Personal information
- Date of birth: July 16, 1958 (age 66)
- Place of birth: Afula, Israel
- Position(s): Forward

Youth career
- Maccabi Jaffa

Senior career*
- Years: Team / Apps / (Gls)
- –1980: Maccabi Jaffa
- 1980–1982: Cleveland Force (indoor) / 65 / (44)
- 1981: Cleveland Cobras
- Maccabi Jaffa

= Simon Look =

Israeli footballer

Simon Look is a retired Israeli football (soccer) forward who played professionally in Israel and in the American Soccer League and Major Indoor Soccer League.

==Professional==
Look spent his youth with the Maccabi Jaffa F.C., turning professional with the first team when he was sixteen.

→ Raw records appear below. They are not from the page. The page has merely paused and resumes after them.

(** One pass through the loop body never raises: it asks for the
    candidate, and either goes on or returns what the service answered. *)
Lemma attempt_cases (i : nat) (n : str) (w : world) :
  (exists w',
      attempt svc i n w = (Ok Next, w') /\
      names_queried (calls w') = names_queried (calls w) ++ [n] /\
      files w' = files w)
  \/
  (exists r w',
      attempt svc i n w = (Ok (Return r), w') /\
      answers svc n r /\
      snd r = (if Nat.eqb i 0 then status_original else status_variant) /\
      names_queried (calls w') = names_queried (calls w) ++ [n] /\
      files w' = files w).
Proof.
  unfold attempt, bind, try_except, urlopen, write_log, lift, ret.
  cbn [log calls files].
  destruct (svc (calls w) (CidsByName n)) as [e|b1] eqn:E1.
  { left. run_attempt. }
  destruct (nonempty b1) eqn:N1; cbn [negb].
  2:{ left. run_attempt. }
  destruct (first_cid b1) as [c|e] eqn:F1.
  2:{ left. run_attempt. }
  cbn [log calls files].
  destruct (svc (calls w ++ [CidsByName n]) (SmilesByCid c)) as [e|b2] eqn:E2.
  { left. run_attempt. }
  destruct (nonempty b2) eqn:N2.
  2:{ left. run_attempt. }
  destruct (smiles_of b2) as [s|e] eqn:F2.
  2:{ left. run_attempt. }
  right. eexists. run_attempt.
  split; [|auto].
  exists (calls w), b1, (calls w ++ [CidsByName n]), b2.
  cbn [fst snd]. auto 10.
Qed.

Lemma attempts_cases (names : list str) (i : nat) (w : world) :
  (exists w',
      attempts svc i names w = (Ok Next, w') /\
      names_queried (calls w') = names_queried (calls w) ++ names /\
      files w' = files w)
  \/
  (exists r w' k,
      attempts svc i names w = (Ok (Return r), w') /\
      delivered_at svc names i k r /\
      names_queried (calls w') =
        names_queried (calls w) ++ firstn (S k) names /\
      files w' = files w).
Proof.
  revert i w. induction names as [|n rest IH]; intros i w.
  - left. exists w. cbn. rewrite app_nil_r. auto.
  - cbn [attempts]. unfold bind.
    destruct (attempt_cases i n w)
      as [(w1 & E & Q & F) | (r & w1 & E & A & S & Q & F)]; rewrite E.
    + destruct (IH (S i) w1)
        as [(w2 & E2 & Q2 & F2) | (r & w2 & k & E2 & D & Q2 & F2)].
      * left. exists w2. rewrite E2, Q2, Q, F2, F, <- app_assoc. auto.
      * right. exists r, w2, (S k). rewrite E2, Q2, Q, F2, F, <- app_assoc.
        repeat split; auto.
        destruct D as (cand & Hn & Ha & Hs).
        exists cand. rewrite Nat.add_succ_r. auto.
    + right. exists r, w1, 0. cbn [ret firstn]. rewrite Q, F.
      repeat split; auto.
      exists n. rewrite Nat.add_0_r. auto.
Qed.

(** The resolver returns, whatever the service does: the failed tuple once
    every candidate has been asked in turn, or the answer to the first
    candidate both of whose lookups delivered. *)
Lemma get_cid_and_smiles_cases (name : str) (w : world) :
  exists r w',
    get_cid_and_smiles svc name w = (Ok r, w') /\
    files w' = files w /\
    ((r = failed_resolution /\
      names_queried (calls w') =
        names_queried (calls w) ++ names_to_try name)
     \/
     (exists k,
        delivered_at svc (names_to_try name) 0 k r /\
        names_queried (calls w') =
          names_queried (calls w) ++ firstn (S k) (names_to_try name))).
Proof.
  unfold get_cid_and_smiles, bind.
  destruct (attempts_cases (names_to_try name) 0 w)
    as [(w1 & E & Q & F) | (r & w1 & k & E & D & Q & F)]; rewrite E.
  - eexists _, _. unfold write_log, ret. split; [reflexivity|].
    cbn [calls files]. auto.
  - exists r, w1. unfold ret. split; [reflexivity|]. split; [exact F|].
    right. exists k. auto.
Qed.

End ResolverFacts.

Lemma status_original_not_failed : status_original <> status_failed.
Proof. discriminate. Qed.

Lemma status_variant_not_failed : status_variant <> status_failed.
Proof. discriminate. Qed.

Lemma delivered_success (svc : service) (names : list str) (i k : nat)
    (r : resolution) :
  delivered_at svc names i k r -> success_variant (snd r).
Proof.
  intros (cand & _ & _ & S). rewrite S. unfold success_variant.
  destruct (Nat.eqb (i + k) 0); auto.
Qed.

Lemma success_not_failed (status : str) :
  success_variant status -> status <> status_failed.
Proof.
  intros [-> | ->];
    [apply status_original_not_failed | apply status_variant_not_failed].
Qed.

(** Against a stable service one pass through the loop body is the pure
    lookup of its candidate. *)
Lemma attempt_stable (f : request -> reply) (i : nat) (n : str) (w : world) :
  fst (attempt (stable f) i n w) =
  Ok (match lookup f n with
      | Some (c, s) =>
          Return (c, s, if Nat.eqb i 0 then status_original else status_variant)
      | None => Next
      end).
Proof.
  unfold attempt, lookup, stable, bind, try_except, urlopen, write_log,
    lift, ret.
  cbn [log calls files].
  destruct (f (CidsByName n)) as [e|b1]; [reflexivity|].
  destruct (nonempty b1); cbn [negb]; [|reflexivity].
  destruct (first_cid b1) as [c|e]; [|reflexivity].
  cbn [log calls files].
  destruct (f (SmilesByCid c)) as [e|b2]; [reflexivity|].
  destruct (nonempty b2); [|reflexivity].
  destruct (smiles_of b2) as [s|e]; reflexivity.
Qed.

Lemma attempts_stable (f : request -> reply) (names : list str) (i : nat)
    (w : world) :
  fst (attempts (stable f) i names w) =
  Ok (if existsb (fun n => match lookup f n with Some _ => true | None => false end)
           names
      then Return (first_success f i names) else Next).
Proof.
  revert i w. induction names as [|n rest IH]; intros i w; [reflexivity|].
  cbn [attempts first_success existsb]. unfold bind.
  pose proof (attempt_stable f i n w) as A.
  destruct (attempt (stable f) i n w) as [[[|r]|e] w1]; cbn [fst] in A;
    destruct (lookup f n) as [[c s]|]; try discriminate A.
  - cbn [orb]. apply IH.
  - injection A as ->. reflexivity.
Qed.

Lemma first_success_exhausted (f : request -> reply) (names : list str)
    (i : nat) :
  existsb (fun n => match lookup f n with Some _ => true | None => false end)
    names = false ->
  first_success f i names = failed_resolution.
Proof.
  revert i. induction names as [|n rest IH]; intros i; [reflexivity|].
  cbn [existsb first_success].
  destruct (lookup f n) as [[c s]|]; [discriminate|]. apply IH.
Qed.

(** Against a stable service the resolver is the first success of the
    ordered chain of candidates, whatever the log and the requests issued
    before. *)
Lemma get_cid_and_smiles_stable (f : request -> reply) (name : str)
    (w : world) :
  fst (get_cid_and_smiles (stable f) name w) =
  Ok (first_success f 0 (names_to_try name)).
Proof.
  unfold get_cid_and_smiles, bind.
  pose proof (attempts_stable f (names_to_try name) 0 w) as A.
  destruct (attempts (stable f) 0 (names_to_try name) w) as [[[|r]|e] w1];
    cbn [fst] in A;
    destruct (existsb _ (names_to_try name)) eqn:X; try discriminate A.
  - rewrite (first_success_exhausted f _ 0 X). reflexivity.
  - injection A as ->. reflexivity.
Qed.

(** The scenarios of the specification: a name without Greek letter that
    the service does not know fails; a name known only under its spelled-out
    variant succeeds as a variant with what the service returned. *)
Lemma pinene_unknown (f : request -> reply) (w : world) :
  lookup f pinene = None ->
  fst (get_cid_and_smiles (stable f) pinene w) = Ok failed_resolution.
Proof.
  intros L. rewrite get_cid_and_smiles_stable.
  change (names_to_try pinene) with [pinene].
  cbn [first_success]. rewrite L. reflexivity.
Qed.

Lemma tocopherol_variant (f : request -> reply) (w : world)
    (cid smiles : value) :
  lookup f tocopherol = None ->
  lookup f (lit "alpha-Tocopherol") = Some (cid, smiles) ->
  fst (get_cid_and_smiles (stable f) tocopherol w)
  = Ok (cid, smiles, status_variant).
Proof.
  intros L1 L2. rewrite get_cid_and_smiles_stable.
  change (names_to_try tocopherol)
    with [tocopherol; lit "alpha-Tocopherol"].
  cbn [first_success]. rewrite L1, L2. reflexivity.
Qed.

(* ===================================================================== *)
(** ** Claims on the resolver *)
(* ===================================================================== *)

(** C1, as stated, fails: a service whose structure answer holds JSON null
    for the SMILES property makes the resolver return a non-null identifier
    and a success status with a null structure. *)
Lemma success_with_null_structure :
  fst (get_cid_and_smiles (stable (mock aspirin (VInt 2244) VNone))
         aspirin world0)
    = Ok (VInt 2244, VNone, status_original)
  /\ ~ null_invariant (VInt 2244, VNone, status_original).
Proof.
  split; [reflexivity|].
  intros [H _]. destruct H as [_ H]. specialize (H eq_refl). discriminate H.
Qed.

In 1980, he moved to the United States where he signed with the Cleveland Force of the Major Indoor Soccer League. He spent two seasons with the Force and in 1981 played the summer outdoor season with the Cleveland Cobras of the American Soccer League. He then returned to Israel where he rejoined Maccabi Jaffa.

==Personal==
Simon Look is of a Tunisian-Jewish descent. He is currently not married and has four children, three boys and one daughter. He spends most of his time coaching the younger generation as well as playing pick up games any chance he can.

==National team==
Look played for the Israeli Junior National and the Israeli Olympic teams.